I said that I thought the secret of life was obvious: be here now, love as if your whole life depended on it, find your life’s work, and try to get a hold of a giant panda.
— from Hard Laughter, by Anee Lamott
How did you cultivate a sense of wonder in your life this year? (Author: Jeffrey Davis)
Well, I wouldn’t say I did, really. Not intentionally, anyway. I mean, I spent some quality time with the Princess and the Conductor, and kids are always good at seeing wonder in everyday things.
I took them to see Disney on Ice in February, and the Princess was just tickled that she was old enough to need her own Metro card. We went to the aquarium in Baltimore a few weeks ago, and the Conductor would have watched the rays swim languidly around their big pool all afternoon if we’d let him. They were also the catalyst for renting a dragon paddle boat and paddling around the Harbor for a half-hour, though I likely would have dragged David with me to do that even if the kids hadn’t been there.
That’s the thing about me, see: I cultivate whimsy, if not wonder, just as part of who I am. In Las Vegas, I nixed David’s idea to rent the sensible silver Sebring and insisted we rent the bright blue PT cruiser. Aimee and I try on giant movie star sunglasses in the drug store and take pictures of ourselves, not caring about anyone else. I buy David a set of Sham-Wows for his birthday, because he loves the Sham-Wow guy.
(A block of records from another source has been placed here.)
(** A firewall sync that succeeds was accepted by the node of the stored host. *)
Lemma sync_firewall_ok vm_id host_id o w w' :
  sync_vm_firewall_on_host rpc_error_text vm_id host_id o w = (w', Ok tt) ->
  exists h ifs, logged w w' (accepted h (SyncVmFirewall vm_id ifs)).
Proof.
  intros Hrun. apply bind_ok_inv in Hrun as (h&w1&Hh&Hrun).
  apply bind_ok_inv in Hrun as (ifs&w2&Hf&Hrun).
  apply bind_ok_inv in Hrun as (r&w3&Hr&Hrun). case_bool_decide as Hok; [|discriminate]. subst r.
  injection Hrun as ->. apply rpc_logged in Hr. exists h, ifs.
  pose proof (require_by_id_reads host_id o w) as H1%same_but_step_grows. rewrite Hh in H1.
  pose proof (firewall_interfaces_reads vm_id o w1) as H2%same_but_step_grows. rewrite Hf in H2.
  eapply logged_grows_l; [|exact Hr]. by etransitivity.
Qed.

(** The node accepted the start, and the node of the stored host the firewall. *)
Definition started (t : StartTask) (w w' : World) : Prop :=
  task_step t [Running] w w' /\
  logged w w' (accepted (st_host t) (StartVm (st_vm_id t))) /\
  exists h ifs, logged w w' (accepted h (SyncVmFirewall (st_vm_id t) ifs)).
Definition task_outcome (t : StartTask) (w w' : World) : Prop :=
  task_step t [st_original_status t] w w' \/ started t w w'.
As for wonder, it’s generally easy for me to see it. I work in Washington, D.C., and nearly every day I’m struck by the enormity of life that goes on here, and has gone on here, for hundreds of years. I pass by the sign that says, “Missing Soldiers Office, Clara Barton, 3d Story, Room 9,” and see words the civil war nurse and founder of the Red Cross wrote in 1863: “I have paid the rent of a room in Washington . . . retaining it merely as a shelter to which I might return when my strength should fail me under exposure and labor at the field.” I’m reminded that all the sacrifices of the Civil War weren’t made by the soldiers. At Red Rock, I told David that it was the most beautiful place we’d ever been together, and to this day, I’m in awe of the beauty we saw in the hard landscape. When I visit Karen, I usually arrive well after dark, and as I walk to the house from my car, I walk slowly, savoring the gigantic sky over her rural home and marveling at all the things we don’t know about the universe.
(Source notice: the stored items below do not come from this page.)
Lemma write_groups_builds vm id : steps (tx_moves builds) (write_groups vm id).
Proof. apply steps_for_all_m. intros g _. apply steps_lift_err, add_to_vm_builds. Qed.

Lemma write_groups_ok before vm id o w w' :
  builds before (conn_db Tx w) -> write_groups vm id o w = (w', Ok tt) ->
  forall g, g ∈ default [] (rv_security_group_ids vm) -> (id, g) ∈ t_vm_security_groups (conn_db Tx w').
Proof.
  intros B Hrun. eapply (for_all_m_each (R := builds) _ (fun g db => (id, g) ∈ t_vm_security_groups db));
    [| | |exact B|exact Hrun].
  - intros g. apply steps_lift_err, add_to_vm_builds.
  - intros g o1 w1 w2 _ Hg. apply lift_err_ok_inv in Hg. by eapply add_to_vm_ok.
  - intros g db db' B1 Hg. by apply (bu_groups _ _ B1).
Qed.

(** *** The host *)

Variables (control_plane_architecture : string) (config : SchedulingSettings)
  (locked locked_gpus : nat -> gset Uuid).
Variables (accel_de : json -> option AcceleratorConfig) (sqlx_text : SqlxError -> string)
  (defaults : VmDefaults).

Lemma place_reads plan : steps same_but_step (place config locked plan).
Proof.
  unfold place, pick_host, validate_root_disk_for_host, host_has_pool, get_object_for_update, get_pool,
    ensure_storage_object_can_be_attached_tx, list_disks_by_object.
  apply steps_bind; [apply steps_bind; [|intros ?; apply steps_of_result]|].
  - apply steps_lift_err. intros o w. unfold pick_host_now, pick_host_tx.
    apply (steps_query (R := same_but_step)). apply same_but_step_tick.
  - intros host. steps_tac. apply refuse_other_vm_reads.
Qed.

(** The root disk may be attached: it exists, and when its storage asks for one
    VM at a time, no VM has it. *)
Definition root_free (db : Db) (ob : Uuid) : Prop :=
  exists obj pool, t_storage_objects db !! ob = Some obj /\
    t_storage_pools db !! so_storage_pool_id obj = Some pool /\
    (storage_object_requires_exclusive_attachment obj pool = true ->
     forall k d, t_vm_disks db !! k = Some d -> vd_storage_object_id d <> Some (so_id obj)).

Lemma refuse_any_ok object o w w' db :
  refuse_other_vm object (merge_sort attachment_order
    (List.filter (fun d => bool_decide (vd_storage_object_id d = Some (so_id object)))
       (rows (t_vm_disks db)))) None o w = (w', Ok tt) ->
  forall k d, t_vm_disks db !! k = Some d -> vd_storage_object_id d <> Some (so_id object).
Proof.
  unfold refuse_other_vm. intros Hrun k d Hd Ho. destruct (List.find _ _) eqn:Hfind.
  { apply bind_ok_inv in Hrun as (?&?&_&Hrun). discriminate. }
  pose proof (find_none _ _ Hfind d) as Hnone. cut (Some (vd_vm_id d) = None); [done|].
  eapply bool_decide_eq_true, negb_false_iff, Hnone. apply list_elem_of_In.
  rewrite merge_sort_Permutation, elem_of_filter_rows. split; [eauto|by apply bool_decide_eq_true].
Qed.

Lemma place_ok plan o w w' host :
  w_tx w = Some (w_db w) -> place config locked plan o w = (w', Ok host) ->
  (exists k, t_hosts (w_db w) !! k = Some host) /\
  eligible (w_db w) (pl_request plan) config host = true /\
  forall ob, rv_root_disk_object_id (pl_vm plan) = Some ob -> root_free (w_db w) ob.
Proof.
  intros Htx Hrun. apply bind_ok_inv in Hrun as (h&w1&Hp&Hrun).
  apply bind_ok_inv in Hp as (r&w2&Hr&Hp). apply lift_err_ok_inv in Hr. unfold pick_host_now in Hr.
  apply pick_host_inv in Hr as [-> Hr]. unfold of_result in Hp. injection Hp as <- Hp.
  apply ok_or_ok in Hp as ->. destruct Hr as (Hk&He&_). simpl in Hk, He. rewrite Htx in Hk, He.
  apply bind_ok_inv in Hrun as ([]&w2&Ha&Hrun). unfold of_result in Ha. injection Ha as <- _.
  apply bind_ok_inv in Hrun as ([]&w3&Hroot&Hret). unfold mret, M_ret in Hret. injection Hret as <- <-.
  split_and!; [done|done|]. intros ob Hob. rewrite Hob in Hroot.
  apply bind_ok_inv in Hroot as ([]&w4&Hv&Hroot).
  assert (same_but_step (tick w) w4) as (D4&T4&_).
  { assert (steps same_but_step (validate_root_disk_for_host (h_id h) ob (sr_storage_pool_id (pl_request plan))))
      as Hs by (unfold validate_root_disk_for_host, host_has_pool; steps_tac).
    specialize (Hs o (tick w)). by rewrite Hv in Hs. }
  apply bind_ok_inv in Hroot as (obj&w5&Hobj&Hroot). apply lift_err_ok_inv, query_ok_inv in Hobj as [Hobj ->].
  apply bind_ok_inv in Hroot as (pool&w6&Hpool&Hroot). apply lift_err_ok_inv, query_ok_inv in Hpool as [Hpool ->].
  simpl in *. rewrite T4 in Hobj. simpl in Hobj. rewrite Htx in Hobj. rewrite D4 in Hpool. simpl in *.
  apply ok_or_ok in Hobj, Hpool. exists obj, pool. split_and!; [done|done|]. intros Hex.
  unfold ensure_storage_object_can_be_attached_tx in Hroot.
  apply bind_ok_inv in Hroot as (att&w7&Hatt&Hroot).
  apply lift_err_ok_inv, query_ok_inv in Hatt as [[= <-] ->]. simpl in Hroot.
  rewrite Hex in Hroot. simpl in Hroot. rewrite T4 in Hroot. simpl in Hroot. rewrite Htx in Hroot.
  by eapply refuse_any_ok.
Qed.

(** *** The GPUs *)

Lemma write_gpus_moves plan h id : steps (tx_moves anything) (write_gpus locked_gpus plan h id).
Proof.
  unfold write_gpus. destruct (pl_accel plan) as [a|]; [|apply steps_ret]. unfold allocate_vm_gpus.
  apply steps_bind.
  - apply steps_lift_err. intros o w. unfold allocate_gpus_now. revert o w.
    intros o w. unfold allocate_gpus. apply (steps_bind (R := tx_moves anything)).
    + apply steps_now, tx_moves_tick, _.
    + intros t. by apply steps_execute_tx.
  - intros l. destruct (_ <? _); [apply steps_throw|apply steps_ret].
Qed.

Lemma write_gpus_ok plan h id o w w' :
  write_gpus locked_gpus plan h id o w = (w', Ok tt) ->
  (exists t, conn_db Tx w' = with_host_gpus (fun _ => t) (conn_db Tx w)) /\
  forall a, pl_accel plan = Some a -> ac_gpu_count a <= i32_max -> gpus_ok (t_host_gpus (conn_db Tx w)) ->
    has_gpus (conn_db Tx w) id h (ac_gpu_count a) (conn_db Tx w').
Proof.
  unfold write_gpus. destruct (pl_accel plan) as [a|].
  2:{ unfold mret, M_ret. intros [= <-]. split; [|done]. exists (t_host_gpus (conn_db Tx w)).
      by destruct (conn_db Tx w). }
  intros Hrun. apply bind_ok_inv in Hrun as (l&w1&Hl&Hrun). apply lift_err_ok_inv in Hl.
  destruct (as_i32 _ <? _) eqn:Hc; [done|]. unfold mret, M_ret in Hrun. injection Hrun as <-.
  unfold allocate_gpus_now in Hl. split.
  - unfold allocate_gpus in Hl. minv. destruct (_ <? 0); [discriminate|]. simplify_eq. by eexists.
  - intros a' [= <-] Hmax Hok. pose proof (allocate_NoDup _ _ _ _ _ _ _ _ _ Hok Hl) as Hnd.
    apply allocate_gpus_spec in Hl as (Hlen&Hin&_&_); [|exact Hok]. simpl in Hlen.
    exists l. split_and!; [done| |].
    + apply Z.ltb_ge in Hc. rewrite as_i32_id in Hc; [lia|]. unfold in_range, i32_min, i32_max in *. lia.
    + intros g Hg. destruct (Hin g Hg) as (H1&H2&g0&H3&H4&H5&_). split_and!; [done|done|]. by exists g0.
Qed.

(** *** The whole creation *)

(** A plan asks for what the request asks for. *)
Definition plan_of (vm : ResolvedNewVm) (plan : Plan) : Prop :=
  pl_vm plan = persist_vm_scheduling_metadata vm (pl_architecture plan) /\
  pl_accel plan = rv_accelerator_config vm ≫= AcceleratorConfig_from_value accel_de /\
  sr_memory_bytes (pl_request plan) = rv_memory_size vm /\
  sr_vcpus (pl_request plan) = rv_boot_vcpus vm /\
  sr_gpu (pl_request plan) = gpu_request <$> pl_accel plan /\
  forall n, n ∈ sr_required_network_ids (pl_request plan) <->
    rv_network_id vm = Some n \/ exists net, net ∈ default [] (rv_networks vm) /\ nn_network_id net = Some n.

(** The VM as it was asked for, on a host that was eligible for it, with
    everything that belongs to it. *)
Definition created (status : VmStatus) (before after : Db) (vm : ResolvedNewVm) (id : Uuid) : Prop :=
  exists plan host, plan_of vm plan /\
    (exists k, t_hosts before !! k = Some host) /\
    eligible before (pl_request plan) config host = true /\
    t_vms before !! id = None /\
    sandbox_tables after = sandbox_tables before /\
    t_vms after = <[id := new_row id (pl_vm plan) (Some (h_id host)) status]> (t_vms before) /\
    (forall net, net ∈ default [] (rv_networks vm) -> has_nic id net after /\ has_static before id net after) /\
    (forall n, rv_network_id vm = Some n -> has_managed before id n after) /\
    (forall g, g ∈ default [] (rv_security_group_ids vm) -> (id, g) ∈ t_vm_security_groups after) /\
    (forall ob, rv_root_disk_object_id vm = Some ob -> root_free before ob /\ has_root id ob after) /\
    (forall a, pl_accel plan = Some a -> ac_gpu_count a <= i32_max -> gpus_ok (t_host_gpus before) ->
       has_gpus before id (h_id host) (ac_gpu_count a) after).

Lemma image_pools_reads images c : steps same_but_step (image_pools images c).
Proof.
  revert c. induction images as [|i images IH]; intros c; cbn [image_pools]; [apply steps_ret|].
  unfold get_object, get_pool. steps_tac; apply IH.
Qed.

Lemma boot_constraint_reads b : steps same_but_step (boot_source_pool_constraint sqlx_text b).
Proof.
  unfold boot_source_pool_constraint. destruct b as [b|]; [|apply steps_ret].
  apply steps_bind; [unfold get_boot_source; steps_tac|]. intros s. apply image_pools_reads.
Qed.
#[local] Hint Resolve boot_constraint_reads : qarax.

Lemma plan_reads vm : steps same_but_step (plan_creation control_plane_architecture accel_de sqlx_text vm).
Proof.
  unfold plan_creation, scheduling_request_for_vm, root_disk_scheduling_requirements,
    validate_requested_static_ips_are_available, ensure_ip_address_is_available,
    ensure_security_groups_exist, get_object, get_pool, get_allocation, get_group.
  steps_tac.
Qed.

Lemma plan_ok vm o w w' plan :
  plan_creation control_plane_architecture accel_de sqlx_text vm o w = (w', Ok plan) -> plan_of vm plan.
Proof.
  intros Hrun. apply bind_ok_inv in Hrun as (req&w1&Hreq&Hrun).
  apply bind_ok_inv in Hrun as ([]&w2&_&Hrun). apply bind_ok_inv in Hrun as ([]&w3&_&Hrun).
  unfold mret, M_ret in Hrun. injection Hrun as _ <-.
  apply bind_ok_inv in Hreq as ([db rp]&w4&_&Hreq). apply bind_ok_inv in Hreq as ([bp l]&w5&_&Hreq).
  unfold mret, M_ret in Hreq. injection Hreq as _ <-. split_and!; try done. intros n. cbn.
  rewrite elem_of_elements, elem_of_list_to_set, elem_of_app, list_elem_of_omap. f_equiv.
  destruct (rv_network_id vm); simpl; set_solver.
Qed.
Sometimes, though, it’s easy to forget to look for all the wonder around us. We get caught up in the day-to-day business of living – paying bills, commuting, dealing with surly shop keepers, fighting with loved ones – and we lose sight of how much good there really is in the world.
So, although I don’t necessarily need to cultivate a sense of wonder in my life, in 2011, I can certainly work on taking a moment each day to see the everyday wonder all around me.